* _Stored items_
(** The body of the loop of lines 119-135 for one [i]. *)
Definition paginationItem (currentPage total i : Z) : option PaginationItem :=
  if ((i =? 1) || (i =? total)
      || ((currentPage - 1 <=? i) && (i <=? currentPage + 1)))%Z
  then Some (PageLink i (i =? currentPage)%Z)
  else if ((i =? currentPage - 2) || (i =? currentPage + 2))%Z
  then Some (Dots i)
  else None.

(** [paginationItems] (lines 118-135): [i] runs from 1 to [total]. *)
Definition paginationItems (currentPage total : Z) : list PaginationItem :=
  omap (paginationItem currentPage total) (seqZ 1 total).

(** The handlers of the previous and next buttons (lines 391 and 400 of the
    file): [Math.max(prev - 1, 1)] and [Math.min(prev + 1, totalPages)]. *)
Definition previousPage (prev : Z) : Z := Z.max (prev - 1) 1.
Definition nextPage (prev total : Z) : Z := Z.min (prev + 1) total.

(** The quote character and the line feed. *)
Definition quote : ascii := ascii_of_nat 34.
Definition lineFeed : string := String (ascii_of_nat 10) EmptyString.

(** [s.replace] of every quote character by two of them (the global pattern
    of lines 158, 159 and 161). *)
Fixpoint doubleQuotes (s : string) : string :=
  match s with
  | EmptyString => EmptyString
  | String a r =>
      if Ascii.eqb a quote then String quote (String quote (doubleQuotes r))
      else String a (doubleQuotes r)
  end.

(** The template that puts a string between quotes. *)
Definition quoted (s : string) : string :=
  String quote (s +:+ String quote EmptyString).

(** A count as [join] prints it: in decimal. *)
Definition decimal (n : nat) : string :=
  NilZero.string_of_uint (Nat.to_uint n).
Lemma paren_free_thread_clause (threads : list Z) : paren_free (thread_clause threads).
Proof.
  destruct threads as [|t rest]; [intros d; reflexivity|].
  unfold thread_clause. rewrite thread_list_text by discriminate. intros d.
  change (" AND thread._id IN (" ++ comma_join (map toString (t :: rest)) ++ ")")
    with (" AND thread._id IN " ++ "(" ++ comma_join (map toString (t :: rest)) ++ ")").
  rewrite paren_depth_app. cbn [paren_depth append Ascii.eqb Bool.eqb].
  rewrite paren_depth_app, paren_free_comma_join. reflexivity.
Qed.

Lemma paren_free_full_query {FS : Type} (w : World FS) :
  plain_names w -> paren_free (full_query w).
Proof.
  intros [Hmms [Htype [Hrecipient [Hsystem Hgiven]]]] d. unfold full_query.
  repeat (rewrite paren_depth_app; cbn [paren_depth Ascii.eqb Bool.eqb];
          rewrite ?Hmms, ?Htype, ?Hrecipient, ?Hsystem, ?Hgiven).
  reflexivity.
Qed.

Lemma parens_balanced_after (a b : string) :
  paren_free a -> parens_balanced (a ++ b) = parens_balanced b.
Proof.
  intros Ha. unfold parens_balanced. now rewrite paren_depth_app, Ha.
Qed.

(** X6. When the version-dependent names hold no parenthesis, the
    parentheses of the whole statement, in either mode and with any
    allow-list, pair up exactly when no date pair is used or the last
    pair of the list is used. *)
Theorem lookup_parentheses {FS : Type} (w : World FS)
    (daterangelist : list string) (threads : list Z) :
  plain_names w ->
  parens_balanced (fst (lookup_query w daterangelist threads)) =
  match filter (kept w) (dateranges daterangelist) with
  | [] => true
  | _ => last_kept w (dateranges daterangelist)
  end.
Proof.
  intros Hnames. unfold lookup_query.
  destruct (date_clause w daterangelist) as [datewhereclause logged] eqn:Hclause.
  cbn [fst].
  rewrite parens_balanced_after.
  2:{ apply paren_free_app; [|apply paren_free_thread_clause].
      destruct (fullbackup w); [now apply paren_free_full_query|intros d; reflexivity]. }
  replace datewhereclause with (fst (date_clause w daterangelist)) by now rewrite Hclause.
  unfold date_clause. destruct daterangelist as [|token tokens]; [reflexivity|].
  apply date_filter_balanced.
Qed.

* _Your objective_
Set down precisely the lines above between the line holding "pair of the list is used. *)" and the line holding "parens_balanced (fst (lookup_query", inclusive, and nothing beyond them.

* _Answer section_
    pair of the list is used. *)
Theorem lookup_parentheses {FS : Type} (w : World FS)
    (daterangelist : list string) (threads : list Z) :
  plain_names w ->
  parens_balanced (fst (lookup_query w daterangelist threads)) =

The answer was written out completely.